▸ Exercise brief: Exactly the lines below from the one with "registry_ok (snd (table (mkHelenus" up to and including the one with "Implicit Types (d" make up the answer, with nothing else added.

▸ Data for this task:

(** X5.  The registry stays in order under [table], for any name and
    whether the call returns or raises: handles are filed under their own
    table name and distinct names have distinct objects.  When the call
    returns, the handle it returns is the one filed under the name. *)
Theorem table_keeps_registry (h : Helenus) (n : string) :
  registry_ok h ->
  registry_ok (snd (table h n))
  /\ (forall t, fst (table h n) = Ok t ->
        tables (snd (table h n)) !! n = Some t /\ table_name t = n).
Proof.
  intros [Hname Hinj]. unfold table.
  destruct (Table_init (next_oid h) n (connection h)) as [[fresh|e] c] eqn:Hinit;
    cbn [fst snd].
  - apply Table_init_returns in Hinit as ->.
    set (t := default (mkTableObj (next_oid h) n) (tables h !! n)).
    assert (table_name t = n /\ (oid t < S (next_oid h))%nat) as [Htn Hto].
    { unfold t. destruct (tables h !! n) as [t0|] eqn:Hl; cbn.
      - destruct (Hname _ _ Hl). split; [done|lia].
      - split; [done|lia]. }
    assert (forall m t', m <> n -> tables h !! m = Some t' -> oid t' <> oid t) as Hfresh.
    { intros m t' Hm Hl Heq. unfold t in Heq.
      destruct (tables h !! n) as [t0|] eqn:Hl0; cbn in Heq.
      - apply Hm. by eapply Hinj.
      - destruct (Hname _ _ Hl). lia. }
    split; [split|].
    + cbn [tables next_oid]. intros m t'. destruct (decide (n = m)) as [<-|Hne].
      * rewrite lookup_insert_eq. by intros [= <-].
      * rewrite lookup_insert_ne by done. intros Hl.
        destruct (Hname _ _ Hl). split; [done|lia].
    + cbn [tables]. intros n1 n2 t1 t2.
      destruct (decide (n = n1)) as [<-|Hn1], (decide (n = n2)) as [<-|Hn2];
        rewrite ?lookup_insert_eq, ?lookup_insert_ne by done; try done.
      * intros [= <-] Hl Heq. exfalso. by apply (Hfresh n2 t2).
      * intros Hl [= <-] Heq. exfalso. by apply (Hfresh n1 t1).
      * apply Hinj.
    + intros t' [= <-]. cbn [tables]. by rewrite lookup_insert_eq.
  - split; [split|done].
    + cbn [tables next_oid]. intros m t' Hl. destruct (Hname _ _ Hl). split; [done|lia].
    + exact Hinj.
Qed.

Lemma table_keeps_registry_witness :
  registry_ok (snd (table (mkHelenus ∅ (mkConn ∅ []) 0) "test"))
  /\ (forall t, fst (table (mkHelenus ∅ (mkConn ∅ []) 0) "test") = Ok t ->
        tables (snd (table (mkHelenus ∅ (mkConn ∅ []) 0) "test")) !! "test" = Some t
        /\ table_name t = "test").
Proof.
  apply table_keeps_registry. split.
  - intros n t H. cbn [tables] in H. by rewrite lookup_empty in H.
  - intros n1 n2 t1 t2 H. cbn [tables] in H. by rewrite lookup_empty in H.
Defined.



(** ** Statements that cannot write rows *)

Section ReadOnly.
Import Pg.
Implicit Types (d : DB) (toks rest : list token).


Lemma parse_select_prefix rest :
  parse (TId "select" :: TSym "*" :: TId "from" :: rest)
  = parse_select (TId "select" :: TSym "*" :: TId "from" :: rest).
Proof.
  unfold parse. change (parse_catalog _) with (@None Stmt). cbv iota.
  destruct (parse_select _); [done|].
  change (parse_ddl _) with (@None Stmt). reflexivity.
Qed.






Lemma parse_columns_prefix rest s :
  parse (columns_prefix ++ rest) = Some s -> exists t, s = SColumns t.
Proof.
  unfold parse, parse_catalog. rewrite columns_not_exists, strip_app.
  change (parse_select _) with (@None Stmt).
  change (parse_ddl _) with (@None Stmt).
  change (parse_insert _) with (@None Stmt).
  intros H. repeat case_match; try discriminate; simplify_eq/=; eauto.
Qed.

(** The statement of [columns] reads the catalog or is rejected, whatever
    the table name. *)
Lemma execute_columns_text d (tn : string) params d' r :
  execute d (columns_stmt tn) params = Ok (d', r) -> d' = d.
Proof.
  unfold execute, lex, columns_stmt. rewrite lex_from_app.
  match goal with
  | |- context [lex_run ?st ?s] =>
      let v := eval vm_compute in (lex_run st s) in change (lex_run st s) with v
  end.
  cbn [fst snd]. fold columns_prefix.
  destruct (bind_params _ _ _); [|done]. cbn [mbind Result_bind].
  destruct (parse _) as [s|] eqn:Hp; [|done].
  destruct (parse_columns_prefix _ _ Hp) as (t & ->).
  cbn [run]. by intros [= <- _].
Qed.
End ReadOnly.

(** ** What the methods leave untouched *)



(** X8.  [columns] never changes the database, whatever the table name. *)
Theorem columns_reads_only (self : Table) (c : Conn) :
  session (snd (columns self c)) = session c
  /\ calls (snd (columns self c))
     = (calls c ++ [CExecute (columns_stmt (table_name self)) None])%list.
Proof.
  unfold columns, mbind, M_bind, cursor_execute.
  destruct (Pg.execute (session c) _ None) as [[d res]|e] eqn:Hex; [|done].
  apply execute_columns_text in Hex as ->.
  destruct res as [rs|]; cbn; [|done].
  by destruct (mapM column_entry rs).
Qed.

Section Quiet.
Variable dumps : Value -> string.
Variable self : Table.









End Quiet.


(** ** [add_column] and [columns] *)




(** X11.  [add_column] for a field that already has a column changes
    nothing: the column keeps the type it had, whatever type is asked for. *)
Theorem add_column_existing
    (self : Table) (c : Conn) (td : Pg.TableData) (k s : string)
    (ty ty0 : Pg.SqlType) :
  ident (table_name self) = true -> ident k = true ->
  plain s = true -> Pg.parse_type s = Some ty ->
  session c !! table_name self = Some td ->
  Pg.col_type td k = Some ty0 ->
  add_column self k s c
  = (Ok (),
     after c (session c) [CExecute (add_column_stmt (table_name self) k s) None]).
Proof.
  intros Hn Hk Hs Hty Htd Hcol. unfold add_column, mbind, M_bind.
  rewrite (cursor_execute_ok _ _ _ (session c) None); [done|].
  rewrite execute_add_column_stmt by done.
  unfold Pg.run, Pg.get_table. rewrite Htd. cbn [mbind Result_bind].
  by rewrite Hty, Hcol.
Qed.

Lemma add_column_existing_witness :
  add_column (mkTableObj 0 "test") "string" "bigint" demo_conn
  = (Ok (),
     after demo_conn (session demo_conn)
       [CExecute (add_column_stmt "test" "string" "bigint") None]).
Proof.
  apply (add_column_existing (mkTableObj 0 "test") demo_conn demo_table
           "string" "bigint" Pg.TBigint Pg.TVarchar); reflexivity.
Defined.

(** ** Comparison expressions, from text back to structure *)

Ltac read_next :=
  first
    [ rewrite lex_run_plain by auto
    | rewrite lex_run_quote by auto
    | rewrite lex_run_param by auto
    | match goal with
      | |- context [Pg.lex_run ?st ?s] =>
          let r := eval vm_compute in (Pg.lex_run st s) in
          progress change (Pg.lex_run st s) with r
      end ];
  cbn [fst snd app Pg.flush].

Section Comparisons.
Import Pg.
Implicit Types (f : Field) (fs : list Field) (tn : string) (d : DB).

Lemma is_cmp_cases (o : string) :
  is_cmp o = true -> o = "=" \/ o = "<" \/ o = ">" \/ o = "<=" \/ o = ">=".
Proof.
  unfold is_cmp. cbn [existsb].
  rewrite !orb_true_iff, !String.eqb_eq.
  intros H. repeat (destruct H as [H|H]; [auto 10|]). discriminate.
Qed.

Lemma comparison_parts f :
  comparison f = true ->
  ident (name f) = true
  /\ (exists o, op f = Some o /\ is_cmp o = true)
  /\ adaptable (value f) = true.
Proof.
  unfold comparison. intros [[H1 H2]%andb_true_iff H3]%andb_true_iff.
  repeat split; [done| |done]. destruct (op f) as [o|]; [|done]. by exists o.
Qed.

Lemma lex_field f (rest : string) :
  comparison f = true ->
  lex_from LIdle (render_field f +:+ " " +:+ rest)
  = (field_tokens f ++ lex_from LIdle rest)%list
  /\ lex_from LIdle (render_field f) = field_tokens f.
Proof.
  intros (Hn & (o & Ho & Hcmp) & _)%comparison_parts.
  pose proof (ident_plain _ Hn) as Hp. pose proof (plain_all _ Hp) as Ha.
  unfold render_field, field_tokens. rewrite Ho. cbn [format_op].
  destruct (is_cmp_cases _ Hcmp) as [->|[->|[->|[->| ->]]]];
    (split;
     [ rewrite ?app_assoc_s; repeat (rewrite lex_from_app; read_next); reflexivity
     | rewrite ?app_assoc_s; repeat (rewrite lex_from_app; read_next);
       rewrite lex_from_end; read_next; reflexivity ]).
Qed.

Lemma lex_where fs :
  fs <> [] -> Forall (fun f => comparison f = true) fs ->
  lex_from LIdle (join " AND " (map render_field fs)) = where_tokens fs.
Proof.
  intros Hne Hall. induction Hall as [|f fs Hf Hall IH]; [done|].
  destruct fs as [|g fs].
  - cbn [map join where_tokens]. exact (proj2 (lex_field f "" Hf)).
  - change (join " AND " (map render_field (f :: g :: fs)))
      with (render_field f +:+ " " +:+ "AND " +:+ join " AND " (map render_field (g :: fs))).
    rewrite (proj1 (lex_field f _ Hf)).
    rewrite lex_from_app.
    change (lex_run LIdle "AND ") with ([TId "and"], LIdle).
    cbn [fst snd]. rewrite IH by done. reflexivity.
Qed.

Lemma lex_select_where tn fs :
  plain tn = true -> fs <> [] -> Forall (fun f => comparison f = true) fs ->
  lex (select_text tn fs)
  = ([TId "select"; TSym "*"; TId "from"; TId tn; TId "where"] ++ where_tokens fs)%list.
Proof.
  intros Hp Hne Hall. unfold lex, select_text.
  destruct fs as [|f fs]; [done|].
  rewrite ?app_assoc_s. do 3 (rewrite lex_from_app; read_next).
  by rewrite lex_where.
Qed.

Lemma comparison_not_and f : comparison f = true -> TId (name f) <> TId "and".
Proof.
  intros (Hn & _)%comparison_parts. apply name_not_and. by apply ident_name.
Qed.

Lemma split_and_field f :
  comparison f = true -> split_and (field_tokens f) = [field_tokens f].
Proof.
  intros Hf. unfold field_tokens.
  rewrite (split_and_other _ _ (comparison_not_and _ Hf)). reflexivity.
Qed.

Lemma split_and_where fs :
  fs <> [] -> Forall (fun f => comparison f = true) fs ->
  split_and (where_tokens fs) = map field_tokens fs.
Proof.
  intros Hne Hall. induction Hall as [|f fs Hf Hall IH]; [done|].
  destruct fs as [|g fs]; [by apply split_and_field|].
  change (where_tokens (f :: g :: fs))
    with (TId (name f) :: TSym (format_op (op f)) :: TParam (name f)
          :: TId "and" :: where_tokens (g :: fs)).
  rewrite (split_and_other _ _ (comparison_not_and _ Hf)).
  assert (split_and (TSym (format_op (op f)) :: TParam (name f)
                     :: TId "and" :: where_tokens (g :: fs))
          = [TSym (format_op (op f)); TParam (name f)]
            :: split_and (where_tokens (g :: fs))) as ->.
  { cbn [split_and]. rewrite !decide_False by done. rewrite decide_True by done.
    reflexivity. }
  by rewrite IH.
Qed.

Lemma parse_cond_field f :
  comparison f = true -> parse_cond (field_tokens f) = Some (cond_of f).
Proof.
  intros (Hn & (o & Ho & Hcmp) & _)%comparison_parts.
  unfold field_tokens, cond_of, parse_cond. rewrite Ho. cbn [format_op].
  rewrite Hcmp. cbn [parse_operand]. by rewrite (ident_name _ Hn).
Qed.

Lemma parse_where_fields fs :
  fs <> [] -> Forall (fun f => comparison f = true) fs ->
  parse_where (where_tokens fs) = Some (map cond_of fs).
Proof.
  intros Hne Hall. unfold parse_where. rewrite split_and_where by done.
  clear Hne. induction Hall as [|f fs Hf Hall IH]; [done|].
  cbn [map mapM]. rewrite (parse_cond_field _ Hf), IH. reflexivity.
Qed.

Lemma parse_select_where tn fs :
  is_name tn = true -> fs <> [] -> Forall (fun f => comparison f = true) fs ->
  parse ([TId "select"; TSym "*"; TId "from"; TId tn; TId "where"] ++ where_tokens fs)
  = Some (SSelect tn (map cond_of fs)).
Proof.
  intros Hn Hne Hall. cbn [app]. rewrite parse_select_prefix.
  unfold parse_select.
  change (strip _ _) with (Some (TId tn :: TId "where" :: where_tokens fs)).
  cbv beta iota. rewrite Hn. change (bool_decide _) with true. cbn [andb].
  by rewrite parse_where_fields.
Qed.

Lemma fmt_values_bound fs f :
  f ∈ fs -> exists g, g ∈ fs /\ fmt_values fs !! name f = Some (value g).
Proof.
  intros Hf. rewrite fmt_values_lookup.
  assert (f ∈ filter (fun g => name g = name f) fs) as Hin
    by (apply list_elem_of_filter; done).
  destruct (last (filter (fun g => name g = name f) fs)) as [g|] eqn:Hl.
  - exists g. split; [|done]. apply last_Some in Hl as [l' Hl].
    assert (g ∈ filter (fun g => name g = name f) fs) as Hg
      by (rewrite Hl; apply elem_of_app; right; apply list_elem_of_singleton; done).
    by apply list_elem_of_filter in Hg as [? ?].
  - apply last_None in Hl. rewrite Hl in Hin. by apply elem_of_nil in Hin.
Qed.
(** [String::push] and [String::pop] on the input buffer. *)
Definition string_push (buf : string) (c : Ascii.ascii) : string :=
  String.append buf (String c EmptyString).
Definition string_pop (buf : string) : string :=
  String.substring 0 (String.length buf - 1) buf.

(** [u64::saturating_sub] / [u64::saturating_add]. *)
Definition u64_max : Z := (2 ^ 64 - 1)%Z.
Definition saturating_sub (a b : Z) : Z := Z.max 0 (a - b)%Z.
Definition saturating_add (a b : Z) : Z := Z.min u64_max (a + b)%Z.

(** The [Ctrl+a] arm: [add_timer], then spawn the new timer's counter. *)
Definition add_timer_and_spawn (s : State) (w : World) : option (State * World) :=
  if Nat.ltb (length (timers s)) CAPACITY then
    let '(s1, w1) := add_timer s w in
    let idx := length (timers s1) - 1 in
    match timers s1 !! idx with
    | None => None
    | Some t =>
        let '(h, w2) := spawn_counter (timer_state t) w1 in
        let ts := <[idx := mkTimer (timer_state t) (label t) (Some h)]> (timers s1) in
        Some (set_timers ts s1, w2)
    end
  else Some (s, w).

(** The [if let Event::Key(key)] body of the main loop; [None] is a
    panic. *)
Definition handle_key (k : KeyEvent) (s : State) (w : World) : option Outcome :=
  if input_mode s then
    match code k with
    | Enter => option_map (fun s' => Continue s' w) (set_label s)
    | Esc => Some (Continue (set_input false EmptyString s) w)
    | Backspace => Some (Continue (set_input true (string_pop (input_buffer s)) s) w)
    | Char c => Some (Continue (set_input true (string_push (input_buffer s) c) s) w)
    | _ => Some (Continue s w)
    end
  else
    match code k with
    | Char c =>
        if Ascii.eqb c "q"%char && ctrl k then Some (ConfirmQuit s w)
        else if Ascii.eqb c "a"%char && ctrl k then
          option_map (fun '(s', w') => Continue s' w') (add_timer_and_spawn s w)
        else if Ascii.eqb c "d"%char && ctrl k then
          if Nat.ltb 1 (length (timers s)) then
            option_map (fun '(s', w') => Continue s' w') (remove_timer s w)
          else Some (Continue s w)
        else if Ascii.eqb c "h"%char then Some (Continue (toggle_help s) w)
        else if Ascii.eqb c "l"%char then
          Some (Continue (set_input true EmptyString s) w)
        else Some (Continue s w)
    | Up =>
        if (ui_update_rate_ms s <=? 10)%Z then Some (Continue s w)
        else Some (Continue (set_rate (saturating_sub (ui_update_rate_ms s) 5) s) w)
    | Down =>
        if (100 <=? ui_update_rate_ms s)%Z then Some (Continue s w)
        else Some (Continue (set_rate (saturating_add (ui_update_rate_ms s) 5) s) w)
    | Tab => Some (Continue (next_timer s) w)
    | _ => Some (Continue s w)
    end.
(** * Network discovery engine (src/src/network/discovery.c)

    A shallow embedding of the discovery module: the host registry
    ([discovered_hosts] / [discovered_count]), the address validator, the
    reachability prober, the subnet enumerator, the SNMP router queries, the
    router graph walk of [discover_automatic] and the passive collectors.
    The registry accessors, the core functions of src/src/utils/core.c and
    the menu loop of src/src/main.c follow the discovery module.

    C [int] values are [Z] with the 32-bit wrap-around written out where the
    arithmetic can leave the range; C strings are [string]; the text that an
    external command writes to its pipe is a [string] consumed by [fgets];
    the global registry, the commands handed to [popen] and the progress
    lines written to stdout are threaded through an explicit state. *)

From Stdlib Require Import ZArith List String Ascii Bool Lia QArith Qround Lqa.
Import ListNotations.

Local Open Scope string_scope.
Local Open Scope Z_scope.

(** ** Constants of netmon.h and discovery.c *)

Definition MAX_IP_LEN : nat := 16.
Definition MAX_DISCOVERED_HOSTS : nat := 1024.
Definition MAX_HOPS : nat := 30.

(** ** The C library on strings *)

Module CStr.

Definition is_digit (c : ascii) : bool :=
  negb ((c <? "0")%char || ("9" <? c)%char).

(** [isspace] in the C locale. *)
Definition is_space (c : ascii) : bool :=
  let n := N_of_ascii c in
  (n =? 32)%N || ((9 <=? n)%N && (n <=? 13)%N).

(** [strcmp (a, b) == 0]. *)
Definition streq (a b : string) : bool := String.eqb a b.

(** The first [n] characters of [s]. *)
Fixpoint take (n : nat) (s : string) : string :=
  match n, s with
  | O, _ => ""
  | _, "" => ""
  | S n', String c s' => String c (take n' s')
  end.

Fixpoint drop (n : nat) (s : string) : string :=
  match n, s with
  | O, _ => s
  | _, "" => ""
  | S n', String _ s' => drop n' s'
  end.

(** [strncpy (dst, src, size - 1); dst[size - 1] = '\0';] and the result
    of [snprintf (dst, size, ...)] on the text it would have written. *)
Definition bounded (size : nat) (s : string) : string := take (size - 1) s.

(** [strncmp (s, p, strlen p) == 0]. *)
Definition has_prefix (p s : string) : bool := String.prefix p s.

(** [strstr (s, needle)]: the suffix of [s] that starts at the first
    occurrence of [needle]. *)
Fixpoint strstr (s needle : string) : option string :=
  if has_prefix needle s then Some s
  else match s with
       | "" => None
       | String _ s' => strstr s' needle
       end.

(** [strrchr (s, c)] as a split of [s] around the last [c]: the text
    before it and the text after it. *)
Fixpoint split_last (c : ascii) (s : string) : option (string * string) :=
  match s with
  | "" => None
  | String a s' =>
      match split_last c s' with
      | Some (l, r) => Some (String a l, r)
      | None => if (a =? c)%char then Some ("", s') else None
      end
  end.

(** [while ( *p == ' ') p++;] *)
Fixpoint skip_blanks (s : string) : string :=
  match s with
  | String c s' => if (c =? " ")%char then skip_blanks s' else s
  | "" => ""
  end.

(** One call of [fgets (buf, size, fp)] on the unread text of a stream:
    the buffer it fills and the text left unread; [None] at end of file. *)
Fixpoint fgets_split (room : nat) (s : string) : string * string :=
  match room, s with
  | O, _ => ("", s)
  | _, "" => ("", "")
  | S room', String c s' =>
      if (c =? "010")%char then (String c "", s')
      else let (l, r) := fgets_split room' s' in (String c l, r)
  end.

Definition fgets (size : nat) (s : string) : option (string * string) :=
  match s with
  | "" => None
  | _ => Some (fgets_split (size - 1) s)
  end.

(** The buffers that successive calls of [fgets (buf, size, fp)] return
    until end of file.  Every call on a non-empty stream consumes at least
    one character when [size >= 2], so the length of the stream bounds the
    number of calls. *)
Fixpoint fgets_loop (fuel size : nat) (s : string) : list string :=
  match fuel with
  | O => []
  | S fuel' =>
      match fgets size s with
      | None => []
      | Some (l, r) => l :: fgets_loop fuel' size r
      end
  end.

Definition fgets_all (size : nat) (s : string) : list string :=
  fgets_loop (String.length s) size s.

End CStr.

(** ** validate_ip_string *)

(** The [for] loop of [validate_ip_string]. *)
Fixpoint ip_chars_ok (p : string) : Z :=
  match p with
  | "" => 1
  | String c p' =>
      if ((c <? "0")%char || ("9" <? c)%char) && negb (c =? ".")%char
      then 0
      else ip_chars_ok p'
  end.

(** [None] is the NULL pointer. *)
Definition validate_ip_string (ip_addr : option string) : Z :=
  match ip_addr with
  | None => 0
  | Some "" => 0
  | Some s => ip_chars_ok s
  end.

(** ** C [int] arithmetic *)

Module CInt.

Definition INT_MIN : Z := - 2 ^ 31.
Definition INT_MAX : Z := 2 ^ 31 - 1.
Definition LONG_MIN : Z := - 2 ^ 63.
Definition LONG_MAX : Z := 2 ^ 63 - 1.

(** Reduction of an integer to the 32-bit two's complement range. *)
Definition wrap (z : Z) : Z := (z + 2 ^ 31) mod 2 ^ 32 - 2 ^ 31.

Definition add (a b : Z) : Z := wrap (a + b).
Definition sub (a b : Z) : Z := wrap (a - b).

(** [a << n] on [int].  C leaves a count outside 0..31 and a result
    outside the range undefined; the definition gives what the shift
    instruction gives: the count is taken modulo 32 and the result is
    reduced to 32 bits. *)
Definition shl (a n : Z) : Z := wrap (Z.shiftl a (n mod 32)).

(** [a / b] and [a % b] of C truncate towards zero. *)
Definition div (a b : Z) : Z := Z.quot a b.
Definition rem (a b : Z) : Z := Z.rem a b.

(** [(int) x] for a [double] [x]: truncation towards zero; a value
    outside the range becomes [INT_MIN] (undefined in C). *)
Definition of_double (x : Q) : Z :=
  let t := if Qle_bool 0 x then Qfloor x else Qceiling x in
  if (INT_MIN <=? t) && (t <=? INT_MAX) then t else INT_MIN.

End CInt.

(** ** printf conversions *)

Module Printf.

Definition digit_char (d : Z) : ascii := ascii_of_N (48 + Z.to_N d).

Fixpoint dec_fuel (fuel : nat) (n : Z) (acc : string) : string :=
  match fuel with
  | O => acc
  | S fuel' =>
      let acc' := String (digit_char (n mod 10)) acc in
      if n <? 10 then acc' else dec_fuel fuel' (n / 10) acc'
  end.

(** The decimal digits of a non-negative [int] (at most ten). *)
Definition dec (n : Z) : string := dec_fuel 10 n "".

(** [%d] *)
Definition fmt_d (z : Z) : string :=
  if z <? 0 then String "-" (dec (- z)) else dec z.

(** ["%d.%d.%d.%d"] *)
Definition dotted (a b c d : Z) : string :=
  fmt_d a ++ "." ++ fmt_d b ++ "." ++ fmt_d c ++ "." ++ fmt_d d.

End Printf.

(** ** sscanf *)

Module Scanf.

Inductive directive : Type :=
| d_space                            (* white space in the format *)
| d_lit (c : ascii)                  (* an ordinary character *)
| d_int                              (* %d *)
| d_str (width : nat)                (* %<width>s *)
| d_skip_str                         (* %*s *)
| d_upto (stop : ascii) (width : nat). (* %<width>[^stop] *)

Inductive value : Type :=
| v_int (n : Z)
| v_str (s : string).

Fixpoint skip_space (s : string) : string :=
  match s with
  | String c s' => if CStr.is_space c then skip_space s' else s
  | "" => ""
  end.

(** The longest prefix of at most [width] characters that satisfy [p],
    and the rest. *)
Fixpoint span (p : ascii -> bool) (width : nat) (s : string)
  : string * string :=
  match width, s with
  | S w, String c s' =>
      if p c then let (l, r) := span p w s' in (String c l, r)
      else ("", s)
  | _, _ => ("", s)
  end.

Definition digit_val (c : ascii) : Z := Z.of_N (N_of_ascii c) - 48.

(** The digits of a [%d] field: the value read so far and the rest. *)
Fixpoint digits (acc : Z) (s : string) : Z * string :=
  match s with
  | String c s' =>
      if CStr.is_digit c then digits (10 * acc + digit_val c) s'
      else (acc, s)
  | "" => (acc, "")
  end.

(** The value [%d] stores: the C library converts the field as
    [strtol] does, which clamps to the range of [long], and the result is
    stored in an [int]. *)
Definition to_int (z : Z) : Z :=
  CInt.wrap (Z.max CInt.LONG_MIN (Z.min CInt.LONG_MAX z)).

▸ Result for this exercise:
  registry_ok (snd (table (mkHelenus ∅ (mkConn ∅ []) 0) "test"))
  /\ (forall t, fst (table (mkHelenus ∅ (mkConn ∅ []) 0) "test") = Ok t ->
        tables (snd (table (mkHelenus ∅ (mkConn ∅ []) 0) "test")) !! "test" = Some t
        /\ table_name t = "test").
Proof.
  apply table_keeps_registry. split.
  - intros n t H. cbn [tables] in H. by rewrite lookup_empty in H.
  - intros n1 n2 t1 t2 H. cbn [tables] in H. by rewrite lookup_empty in H.
Defined.



(** ** Statements that cannot write rows *)

Section ReadOnly.
Import Pg.
Implicit Types (d : DB) (toks rest : list token).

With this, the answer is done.